Please repeat the lines below exactly. Begin with the line containing "Lemma payload_stores_shape src" and go on through the line containing "Hm]. pose proof (Nat.div_mod_eq (pad16 len) 16).".
[Opening Information provided section]
(* ===== verification/RingConc.v ===== *)
(** The ring of [Ring.v] under concurrency: the producer of [push_batch] and
    [broadcast_batch] and the consumer of [drain_source_ring] run at the same
    time, one memory access at a time, on a machine with store buffers.

    Ordinary stores (descriptors, [head], [tail]) wait in the first-in
    first-out store buffer of their core; the non-temporal payload stores wait
    in write-combining buffers that reach memory in any order, ordered against
    the others only by [sfence]; a descriptor may be seen half written; the
    consumer's core may cache a payload slot, by prefetch or speculation, long
    before it reads it.  [snoop] says whether a non-temporal store invalidates
    that cached copy.  With it the consumer receives exactly what was pushed
    ([ring_delivers_in_order]) and never meets a slot that is being written
    ([reads_never_race]); without it a slot reused after the counters have gone
    round yields the payload of its former message ([stale_payload_read]),
    since the code flushes no line before reading it.  A producer starts only
    batches whose messages fit a slot, as all batches of the submit path do. *)
From S2P Require Import Prelude Message Ring.

(** ** The stores of [nt_store_payload_padded], one by one *)
Definition payload_stores (src : bytes) (len : nat) : list (nat * bytes) :=
  let padded := take len src ++ replicate (pad16 len - len) zero_byte in
  (fun k => (16 * k, take 16 (drop (16 * k) padded)))%nat <$> seq 0 (pad16 len / 16).

Definition stores_of (m : BandleMessage) : list (nat * bytes) :=
  payload_stores (p_data (m_body m)) (Z.to_nat (payload_bytes (m_body m))).

Definition slice (off : nat) (p : bytes) : bytes := take 16 (drop off p).

(** [p] holds the sixteen bytes of the store. *)
Definition has_store (p : bytes) (st : nat * bytes) : Prop := slice st.1 p = st.2.

Lemma payload_stores_shape src len st : (len ≤ length src)%nat → st ∈ payload_stores src len →
  ∃ k, st.1 = (16 * k)%nat ∧ (16 * k + 16 ≤ pad16 len)%nat ∧ length st.2 = 16%nat.
Proof.
  intros Hlen (k&->&Hk%elem_of_seq)%list_elem_of_fmap. exists k. cbn [fst snd].
  pose proof (pad16_bounds len) as [? Hm]. pose proof (Nat.div_mod_eq (pad16 len) 16).
  split; [done|]. split; [lia|].
  rewrite length_take, length_drop, length_app, length_take, length_replicate. lia.
Qed.

Lemma take_padded src len n : (n ≤ len ≤ length src)%nat →
  take n (take len src ++ replicate (pad16 len - len) zero_byte) = take n src.
Proof.
  intros Hn. rewrite take_app_le by (rewrite length_take; lia). rewrite take_take. f_equal. lia.
Qed.

(** A slot that holds every store of a payload holds the payload. *)
Lemma has_all_stores src len p : (len ≤ length src)%nat → (pad16 len ≤ length p)%nat →
  (∀ st, st ∈ payload_stores src len → has_store p st) → take len p = take len src.
Proof.
  intros Hlen Hp Hall. pose proof (pad16_bounds len) as [? Hm].
  pose proof (Nat.div_mod_eq (pad16 len) 16).
  set (padded := take len src ++ replicate (pad16 len - len) zero_byte).
  assert (∀ k, (k ≤ pad16 len / 16)%nat → take (16 * k) p = take (16 * k) padded) as Htake.
  { induction k as [|k IH]; intros Hk; [done|].
    replace (16 * S k)%nat with (16 * k + 16)%nat by lia.
    rewrite <- !take_take_drop, IH by lia. f_equal.
    specialize (Hall ((16 * k)%nat, take 16 (drop (16 * k) padded))). apply Hall.
    apply list_elem_of_fmap. exists k. split; [done|]. apply elem_of_seq. lia. }
  specialize (Htake (pad16 len / 16)%nat ltac:(lia)).
  apply (f_equal (take len)) in Htake. rewrite !take_take in Htake.
  replace (len `min` (16 * (pad16 len / 16)))%nat with len in Htake by lia.
  rewrite Htake. unfold padded. apply take_padded. lia.
Qed.

(** The stores, issued in order, are the padded store of [Ring.v]. *)
Lemma payload_stores_eq dst src len : (len ≤ length src)%nat → (pad16 len ≤ length dst)%nat →
  foldl (fun p st => memcpy_at p st.1 st.2) dst (payload_stores src len) =
    nt_store_payload_padded dst src len.
Proof.
  intros Hsrc Hdst. rewrite store_payload_exact by done.
  pose proof (pad16_bounds len) as [? Hm]. pose proof (Nat.div_mod_eq (pad16 len) 16) as Hdiv.
  unfold payload_stores. set (padded := take len src ++ replicate (pad16 len - len) zero_byte).
  assert (length padded = pad16 len) as Hpl.
  { unfold padded. rewrite length_app, length_take, length_replicate. lia. }
  assert (∀ n k, (16 * (k + n) ≤ pad16 len)%nat →
    foldl (fun p (st : nat * bytes) => memcpy_at p st.1 st.2) (take (16 * k) padded ++ drop (16 * k) dst)
      ((fun k => (16 * k, take 16 (drop (16 * k) padded)))%nat <$> seq k n) =
    take (16 * (k + n)) padded ++ drop (16 * (k + n)) dst) as Hfold.
  { induction n as [|n IH]; intros k Hk; cbn [seq fmap list_fmap foldl fst snd].
    - by rewrite Nat.add_0_r.
    - rewrite memcpy_at_extend by lia. replace (16 * k + 16)%nat with (16 * S k)%nat by lia.
      rewrite IH by lia. do 2 f_equal; lia. }
  specialize (Hfold (pad16 len / 16)%nat O ltac:(lia)). rewrite Nat.mul_0_r, take_0, drop_0 in Hfold.
  cbn [app] in Hfold. rewrite Hfold, Nat.add_0_l. replace (16 * (pad16 len / 16))%nat with (pad16 len) by lia.
  rewrite take_ge by lia. unfold padded. by rewrite app_assoc.
Qed.

Lemma has_store_memcpy p off data st k k' : (16 * k = off)%nat → (16 * k' = st.1)%nat →
  length data = 16%nat → (16 * k + 16 ≤ length p)%nat → (16 * k' + 16 ≤ length p)%nat →
  (st.1 = off → st.2 = data) → has_store p st ∨ (off, data) = st → has_store (memcpy_at p off data) st.
Proof.
  intros <- Hk' Hd Hp Hp' Hsame Hor. destruct st as [off' data']. cbn [fst snd] in *. subst off'.
  unfold has_store, slice. cbn [fst snd]. destruct (decide (k' = k)) as [->|Hne].
  - rewrite (Hsame eq_refl). apply drop_memcpy_at; lia.
  - destruct Hor as [Hst|[= ? ?]]; [|lia]. unfold has_store, slice in Hst. cbn [fst snd] in Hst.
    rewrite <- Hst. apply list_eq. intros i.
    destruct (decide (i < 16)%nat) as [Hi|Hi]; [|by rewrite !lookup_take_ge by lia].
    rewrite !lookup_take_lt, !lookup_drop by lia. unfold memcpy_at.
    destruct (decide (k' < k)%nat).
    + rewrite lookup_app_l by (rewrite length_take; lia). by rewrite lookup_take_lt by lia.
    + rewrite !lookup_app_r by (rewrite ?length_take; lia). rewrite lookup_drop, length_take, Hd. f_equal. lia.
Qed.

#[global] Arguments stores_of : simpl never.
#[global] Arguments payload_stores : simpl never.
#[global] Arguments has_store : simpl never.
#[global] Arguments pad16 : simpl never.

(** ** The machine *)
Inductive StoreOp :=
| StoreDesc (idx : Z) (d : BandleDescriptor)
| StoreHead (h : Z).

(** Where the producer is: in the loop of [write_batch_at], at a payload
    store, or past the fence. *)
Inductive ProducerPc :=
| PIdle
| PWrite (h : Z) (written todo : list BandleMessage) (wrote_payload : bool)
| PStores (h : Z) (written : list BandleMessage) (msg : BandleMessage)
    (stores : list (nat * bytes)) (todo : list BandleMessage)
| PPublish (h : Z) (batch : list BandleMessage).

(** Where the consumer is in [drain_source_ring]: it has decided to read
    [count] messages from [t], has [got] some completely, and is reading the
    descriptors, or copying the payloads, of further ones. *)
Inductive ConsumerPc :=
| CIdle
| CDesc (t : Z) (count : nat) (got fresh : list BandleMessage)
| CPayload (t : Z) (count : nat) (got fresh : list BandleMessage).

(** [sent] and [received] record, for the theorems, what has been published
    and what has been handed over. *)
Record Machine := {
  mem : SpscRing;
  combining : list (Z * (nat * bytes));
  store_buffer : list StoreOp;
  tail_buffer : list Z;
  cache : gmap Z bytes;
  producer : ProducerPc;
  consumer : ConsumerPc;
  sent : list BandleMessage;
  received : list BandleMessage
}.

Definition machine_eta (s : Machine) : Machine :=
  Build_Machine (mem s) (combining s) (store_buffer s) (tail_buffer s) (cache s) (producer s)
    (consumer s) (sent s) (received s).
#[export] Instance set_mem : Setter mem := ltac:(solve_setter mem machine_eta).
#[export] Instance set_combining : Setter combining := ltac:(solve_setter combining machine_eta).
#[export] Instance set_store_buffer : Setter store_buffer := ltac:(solve_setter store_buffer machine_eta).
#[export] Instance set_tail_buffer : Setter tail_buffer := ltac:(solve_setter tail_buffer machine_eta).
#[export] Instance set_cache : Setter cache := ltac:(solve_setter cache machine_eta).
#[export] Instance set_producer : Setter producer := ltac:(solve_setter producer machine_eta).
#[export] Instance set_consumer : Setter consumer := ltac:(solve_setter consumer machine_eta).
#[export] Instance set_sent : Setter sent := ltac:(solve_setter sent machine_eta).
#[export] Instance set_received : Setter received := ltac:(solve_setter received machine_eta).

Definition initial_machine : Machine := {|
  mem := empty_ring; combining := []; store_buffer := []; tail_buffer := []; cache := ∅;
  producer := PIdle; consumer := CIdle; sent := []; received := [] |}.

(** A core sees its own stores before they reach memory. *)
Definition own_head (s : Machine) : Z :=
  foldl (fun h op => match op with StoreHead h' => h' | StoreDesc _ _ => h end)
    (head (mem s)) (store_buffer s).
Definition own_tail (s : Machine) : Z := List.last (tail_buffer s) (tail (mem s)).

(** The payload the consumer's core finds for a slot. *)
Definition payload_seen (s : Machine) (idx : Z) : bytes := default (payload_at (mem s) idx) (cache s !! idx).

Inductive Action :=
| PStart (msgs : list BandleMessage)
| PNext
| PFence
| PPublishHead
| FlushStore (k : nat)
| DrainStore
| TearDescriptor (d : BandleDescriptor)
| DrainTail
| Prefetch (idx : Z)
| Evict (idx : Z)
| CLoad (max_batch : Z)
| CNext (out : BandleMessage)
| CCommit
| CGiveUp.

Section Machine.
Context (Capacity : Z) (snoop : bool).

(** The descriptor of the message at hand goes into the store buffer. *)
Definition store_descriptor (h : Z) (written : list BandleMessage) (msg : BandleMessage) (s : Machine) : Machine :=
  let pos := h +₆₄ Z.of_nat (length written) in
  s <| store_buffer := store_buffer s ++
         [StoreDesc (Z.land pos (MASK Capacity)) (descriptor_of (pos +₆₄ 1) msg)] |>.

Definition producer_step (a : Action) (s : Machine) : option Machine :=
  match a, producer s with
  | PStart msgs, PIdle =>
      let h := own_head s in
      if bool_decide (msgs ≠ []) && bool_decide (Forall msg_fits msgs) &&
         (Z.of_nat (length msgs) <? 2 ^ 63) &&
         negb ((h -₆₄ tail (mem s)) +₆₄ Z.of_nat (length msgs) >? Capacity)
      then Some (s <| producer := PWrite h [] msgs false |>) else None
  | PNext, PWrite h written (msg :: todo) wrote =>
      if payload_bytes (m_body msg) =? 0
      then Some (store_descriptor h written msg s <| producer := PWrite h (written ++ [msg]) todo wrote |>)
      else Some (s <| producer := PStores h written msg (stores_of msg) todo |>)
  | PNext, PStores h written msg (st :: stores) todo =>
      let idx := Z.land (h +₆₄ Z.of_nat (length written)) (MASK Capacity) in
      Some (s <| combining := combining s ++ [(idx, st)] |>
              <| producer := PStores h written msg stores todo |>)
  | PNext, PStores h written msg [] todo =>
      Some (store_descriptor h written msg s <| producer := PWrite h (written ++ [msg]) todo true |>)
  | PFence, PWrite h written [] true =>
      match combining s, store_buffer s with
      | [], [] => Some (s <| producer := PPublish h written |>)
      | _, _ => None
      end
  | PFence, PWrite h written [] false => Some (s <| producer := PPublish h written |>)
  | PPublishHead, PPublish h batch =>
      Some (s <| store_buffer := store_buffer s ++ [StoreHead (h +₆₄ Z.of_nat (length batch))] |>
              <| producer := PIdle |>
              <| sent := sent s ++ (wire <$> batch) |>)
  | _, _ => None
  end.

(** What the hardware does on its own. *)
Definition memory_step (a : Action) (s : Machine) : option Machine :=
  match a with
  | FlushStore k =>
      match combining s !! k with
      | Some (idx, (off, data)) =>
          Some (s <| combining := delete k (combining s) |>
                  <| mem := set_payload idx (memcpy_at (payload_at (mem s) idx) off data) (mem s) |>
                  <| cache := if snoop then delete idx (cache s) else cache s |>)
      | None => None
      end
  | DrainStore =>
      match store_buffer s with
      | StoreDesc idx d :: ops => Some (s <| store_buffer := ops |> <| mem := set_desc idx d (mem s) |>)
      | StoreHead h :: ops => Some (s <| store_buffer := ops |> <| mem := set_head h (mem s) |>)
      | [] => None
      end
  | TearDescriptor d =>
      match store_buffer s with
      | StoreDesc idx _ :: _ => Some (s <| mem := set_desc idx d (mem s) |>)
      | _ => None
      end
  | DrainTail =>
      match tail_buffer s with
      | t :: ts => Some (s <| tail_buffer := ts |> <| mem := commit_tail t (mem s) |>)
      | [] => None
      end
  | Prefetch idx => Some (s <| cache := <[idx := payload_at (mem s) idx]> (cache s) |>)
  | Evict idx => Some (s <| cache := delete idx (cache s) |>)
  | _ => None
  end.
[Closing Information provided section]
- _Result of this task_:
Lemma payload_stores_shape src len st : (len ≤ length src)%nat → st ∈ payload_stores src len →
  ∃ k, st.1 = (16 * k)%nat ∧ (16 * k + 16 ≤ pad16 len)%nat ∧ length st.2 = 16%nat.
Proof.
  intros Hlen (k&->&Hk%elem_of_seq)%list_elem_of_fmap. exists k. cbn [fst snd].
  pose proof (pad16_bounds len) as [? Hm]. pose proof (Nat.div_mod_eq (pad16 len) 16).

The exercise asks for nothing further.